Relitivly prime, unique divisors of divisors

**Chris11** · November 23rd 2010, 06:58 PM

I was wondering if someone could help me prove the following.

Let (a, b)=1. let d|ab. show that their exists unique $d_1, d_2$ such that $d_1d_2=d, d_1|a, d_2|b$

**Drexel28** · November 23rd 2010, 08:07 PM

Originally Posted by Chris11

I was wondering if someone could help me prove the following.

Let (a, b)=1. let d|ab. show that their exists unique $d_1, d_2$ such that $d_1d_2=d, d_1|a, d_2|b$

This makes no sense. $(4,17)=1$ and surely $4\mid 4\cdot 17$ but $d=4\cdot 1$ and $4=2\cdots 2$ .

**Petek** · November 24th 2010, 07:24 AM

@Drexel28 - In your example, we have a = 4, b = 17 and d = 4. If we let $d_1 = 4$ and $d_2 = 1$ , then it seems to me that we've met the requirements of the problem.

@Chris11 - Are you allowed to use the Fundamental Theorem of Arithmetic (i.e., unique factorization) in your solution?

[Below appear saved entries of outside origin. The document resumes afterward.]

(** [Transaction.Size]: the number of bytes [rlp.Encode] writes, plus one. *)
Definition tx_Size (tx : Transaction) : Z * Transaction :=
  match tx_size tx with
  | Some s => (s, tx)
  | None =>
      let v := VPtr 0xC0 (Some (rlp_PanguTransaction (inner tx))) in
      let c := Z.of_nat (length (fst (Encode (VPtr 0xC0 (Some (VInterface (Some v))))))) in
      (c + 1, mkTransaction (inner tx) (tx_time tx) (tx_hash tx) (Some (c + 1)) (tx_from tx))
  end.

Definition WithSignature (tx : Transaction) (signer : panguSigner) (sig : list byte)
    (sigAlgo : byte) : res Transaction :=
  cpy ← copy (inner tx);
  Ok (mkTransaction (setSigValues cpy (Some (chainId signer)) sig sigAlgo) (tx_time tx)
        None None None).

(** [TxDifference] and [HashDifference]. *)
Definition HashDifference (a b : list Hash) : list Hash :=
  let remove := foldl (λ (m : gset Hash) h, {[h]} ∪ m) ∅ b in
  filter (λ h, h ∉ remove) a.

Definition TxDifference (a b : list Transaction) : res (list Transaction) :=
  hb ← mapM tx_Hash b;
  ha ← mapM tx_Hash a;
  let remove := foldl (λ (m : gset Hash) h, {[h]} ∪ m) ∅ hb.*1 in
  Ok ((filter (λ p : Hash * Transaction, p.1 ∉ remove) ha).*2).

(** ** Signatures *)

Definition SignatureLength : nat := 65.

(** [DecodeSignature]: [V] is a byte, so [sig[64] + 27] wraps at 256. *)
Definition DecodeSignature (sig : list byte) : res (Z * Z * Z) :=
  if negb (Nat.eqb (length sig) SignatureLength) then Panic "wrong size for signature"
  else Ok (be_value (take 32 sig), be_value (take 32 (drop 32 sig)),
           byte_of (sig !!! 64%nat + 27)).
Definition gset_MapSet : MapSet.
Proof.
  refine {| StringSet := gset (list Z); set_NewSet := ∅; set_Add x s := {[x]} ∪ s;
            set_Intersect s t := s ∩ t; set_Union s t := s ∪ t;
            set_Cardinality s := Z.of_nat (size s); set_In x s := x ∈ s |}.
  - set_solver.
  - set_solver.
  - set_solver.
  - set_solver.
  - intros s E x Hx. assert (size s = 0%nat) as E' by lia.
    apply size_empty_inv in E'. set_solver.
  - intros s E. destruct (set_choose_or_empty s) as [?|He]; [done|].
    apply size_empty_iff in He. lia.
Defined.

Section classify.
Context `{GoRuntime, Crypto, MapSet}.

(** ** Definitions *)

Record TxClass := mkTxClass {
  Tx : Transaction;
  ID : Z;
  TxResource : StringSet;
}.

(** [MergeAccessList]: an address with [num > 0] contributes its slots, any other its
    own string. *)
Definition merge_entry (al : AccessList) (set : StringSet) (e : Address * Z) : res StringSet :=
  let '(addr, num) := e in
  let addrStr := Address_Hex addr in
  if 0 <? num then
    slots ← go_index (Slots al) num;
    Ok (foldl (λ set key, set_Add (addrStr ++ Hash_Hex key) set) set (range_set slots))
  else Ok (set_Add addrStr set).

Fixpoint merge_loop (al : AccessList) (set : StringSet) (es : list (Address * Z))
  : res StringSet :=
  match es with
  | [] => Ok set
  | e :: es => set ← merge_entry al set e; merge_loop al set es
  end.

Definition MergeAccessList (al : option AccessList) : res StringSet :=
  al ← deref al; merge_loop al set_NewSet (range_map (Addresses al)).

Fixpoint class_list (i : Z) (txs : list Transaction) : res (list TxClass) :=
  match txs with
  | [] => Ok []
  | tx :: txs =>
      r ← MergeAccessList (tx_AccessList tx);
      rest ← class_list (i + 1) txs;
      Ok (mkTxClass tx i r :: rest)
  end.
Definition NewTxClassList (txs : list Transaction) : res (list TxClass) := class_list 0 txs.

If so, that's a hint.

**Opalg** · November 24th 2010, 08:40 AM

Originally Posted by Chris11

Let (a, b)=1. let d|ab. show that there exist unique $d_1, d_2$ such that $d_1d_2=d, d_1|a, d_2|b$

You could start by letting $d_1 = \gcd(a,d)$ . Then $d_1$ divides $d$ , so let $d_2 = d/d_1$ . Also, there exist integers $x$ , $y$ such that $ax+dy = d_1$ . Multiply that equation by $b$ , and use the fact that $ab$ is a multiple of $d$ to conclude that $d_2$ divides $b$ .

For the uniqueness, you could try to show that $d_1$ must necessarily be equal to $\gcd(a,d)$ .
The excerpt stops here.